When I read about Toller's attracting ducks to shore I just didn't get it. Why on earth would a duck be attracted to a red fox? But your video is proof that they do indeed attract ducks...I still don't get it?!?

And I'll spare you all of the Toller bark or more appropriately what should be called the Toller scream. It really is something and in all honesty it would drive me NUTS!!! If you goggle Toller scream you'll be in for a real treat.

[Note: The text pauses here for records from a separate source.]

Lemma starts_space_prefix l q : starts_space l = true -> starts_space (l ++ q) = true.
Proof.
  destruct l as [|a [|b [|c r]]]; simpl; try done; intros Hs.
  all: destruct q; simpl; rewrite ?orb_true_iff in *; intuition congruence.
Qed.

Lemma TrimSpace_idem s : TrimSpace (TrimSpace s) = TrimSpace s.
Proof.
  unfold TrimSpace. rewrite bytes_of_bytes. f_equal.
  set (l := trim_left (bytes s)).
  destruct (trim_right_trimmed (rev l)) as [He [p Hp]].
  rewrite (trim_left_fix (rev (trim_right_rev (rev l)))).
  - rewrite rev_involutive. by rewrite trim_right_fix.
  - apply not_true_iff_false. intros Hs. apply (starts_space_prefix _ (rev p)) in Hs.
    rewrite <- rev_app_distr, <- Hp, rev_involutive in Hs. subst l. by rewrite trim_left_trimmed in Hs.
Qed.

(** ** Labels: the fields a normalized snapshot holds *)
Definition label (s : string) : Prop :=
  TrimSpace s = s /\ ValidString s = true /\ len s <= 128 /\ ContainsControl s = false.

Lemma norm_field_label s t : norm_field s = Ok t -> label t.
Proof.
  unfold norm_field, label. intros Hn. destruct (_ || _) eqn:E in Hn; [done|]. simplify_eq.
  rewrite TrimSpace_idem. bool_simpl. destruct (ValidString _); naive_solver lia.
Qed.

Lemma label_norm_field s : label s -> norm_field s = Ok s.
Proof.
  unfold norm_field, label. intros (-> & -> & Hl & ->). simpl.
  by rewrite (proj2 (Z.ltb_ge _ _)).
Qed.

Definition harness_labels (h : HarnessMetadata) := [ha_Name h; ha_Version h].
Definition model_labels (m : ModelMetadata) :=
  [mo_Provider m; mo_ID m; mo_Version m; mo_IDKind m; mo_ReasoningEffort m].
Definition tincan_labels (t : TincanMetadata) := [tm_Version t].
Definition runtime_labels (r : RuntimeMetadata) := [rt_OS r; rt_Arch r].
Definition labels_of {A} (f : A -> list string) (v : option A) : list string :=
  match v with Some a => f a | None => [] end.
Definition labels (m : AgentMetadata) : list string :=
  am_ExecutionMode m :: labels_of harness_labels (am_Harness m) ++ labels_of model_labels (am_Model m)
    ++ labels_of tincan_labels (am_Tincan m) ++ labels_of runtime_labels (am_Runtime m).

(** What one group of fields promises: [f] normalizes to labels, and keeps labels. *)
Definition normalizer {A} (f : A -> result A) (g : A -> list string) : Prop :=
  (forall a b, f a = Ok b -> Forall label (g b)) /\ (forall a, Forall label (g a) -> f a = Ok a).

Ltac solve_normalizer f g :=
  split;
  [ unfold f, g; intros a b Hf;
    repeat (apply bind_ok in Hf as (? & ?%norm_field_label & Hf)); injection Hf as <-; simpl; by decompose_Forall
  | intros []; unfold f, g; simpl; rewrite ?Forall_cons; intros;
    destruct_and?; by rewrite !label_norm_field ].

Lemma norm_harness_labels : normalizer norm_harness harness_labels.
Proof. solve_normalizer norm_harness harness_labels. Qed.
Lemma norm_model_labels : normalizer norm_model model_labels.
Proof. solve_normalizer norm_model model_labels. Qed.
Lemma norm_tincan_labels : normalizer norm_tincan tincan_labels.
Proof. solve_normalizer norm_tincan tincan_labels. Qed.
Lemma norm_runtime_labels : normalizer norm_runtime runtime_labels.
Proof. solve_normalizer norm_runtime runtime_labels. Qed.

Lemma norm_pointer_labels {A} (f : A -> result A) g :
  normalizer f g -> normalizer (norm_pointer f) (labels_of g).
Proof.
  intros [Hf Hg]. split.
  - intros [a|] b; simpl; [|intros [= <-]; constructor].
    intros (c & Hc & [= <-])%bind_ok. by eapply Hf.
  - intros [a|] Hl; simpl in *; [|done]. by rewrite Hg.
Qed.

Lemma drop_empty_labels {A} `{EqDecision A} (zero : A) g v :
  Forall label (labels_of g v) -> Forall label (labels_of g (drop_empty zero v)).
Proof. destruct v as [a|]; simpl; [|done]. by case_bool_decide; [constructor|]. Qed.
Lemma moved_at temp k s n : temp <> base -> renamed temp base k s !! n = if bool_decide (n = base) then Some k else if bool_decide (n = temp) then None else s !! n.
Proof.
  intros Hne. unfold renamed. case_bool_decide; [subst; by apply lookup_insert_eq|]. rewrite lookup_insert_ne by done.
  case_bool_decide; [subst; by apply lookup_delete_eq|]. by apply lookup_delete_ne.
Qed.
Lemma only_moved temp k d d' : HasPrefix temp prefix = true -> dk_Names d' = renamed temp base k (dk_Names d) -> only [temp] d -> only [] d'.
Proof using base_plain.
  intros Ht Hd Ho n Hn Hs. rewrite Hd, moved_at in Hs by by apply temp_ne. rewrite bool_decide_eq_false_2 in Hs by by apply temp_ne.
  case_bool_decide as Hnt; [by destruct Hs|]. destruct Hnt. by apply list_elem_of_singleton, Ho.
Qed.
Lemma moved_reads temp k d s :
  HasPrefix temp prefix = true -> dk_Inodes d !! k = Some (mkInode true 384 b true) -> safe_reads base d (renamed temp base k s) (Some b).
Proof using base_plain.
  intros Ht Hi. unfold safe_reads. rewrite moved_at by (by apply temp_ne). rewrite bool_decide_eq_true_2 by done. by eexists.
Qed.
Lemma new_now_steady : steady new_now.
Proof.
  intros d d' Hf (Ha & Hr & Ho). split_and!; [by eapply all_steady| |by eapply only_steady].
  eapply safe_reads_same; [|..|exact Hr].
  - apply (fs_now _ _ _ _ Hf). by left.
  - intros k Hk [i Hi]. rewrite Hi. eapply fs_inodes; [done| |by left|done|done]. by left.
Qed.
Lemma replaced_steady : steady replaced.
Proof. intros d d' Hf [Ha Ho]. split; [by eapply all_steady | by eapply only_steady]. Qed.
Lemma replaced_W d : replaced d -> all base W d.
Proof. intros [Ha _]. eapply all_weaken; [|done]. by intros ? <-; right. Qed.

Oh what the heck...here it is...

NoisyTollers Scream - YouTube


They really are nice dogs as I've heard a lot of good things about them but I'll always stick with a golden or whatever Woody is.

Pete & Woody


----------



## sterregold (Dec 9, 2009)

This is precisely what a little Dutch breed called the Kooikerhindje was developed to do as well as these tunnel traps were how waterfowl were hunted before shotguns were developed. They are actually using them in some population studies in Europe as they want to get an idea of species numbers, and by using the dog to lure them into the trap they can do it without shooting them.

Movement does help to bring the birds in. Flagging when field hunting for geese does the same, and a dog out in the decoys has been known to bring the geese in closer as well. It attracts the eye of the flying birds--a real group of birds sitting on the water would not be sitting absolutely still.


----------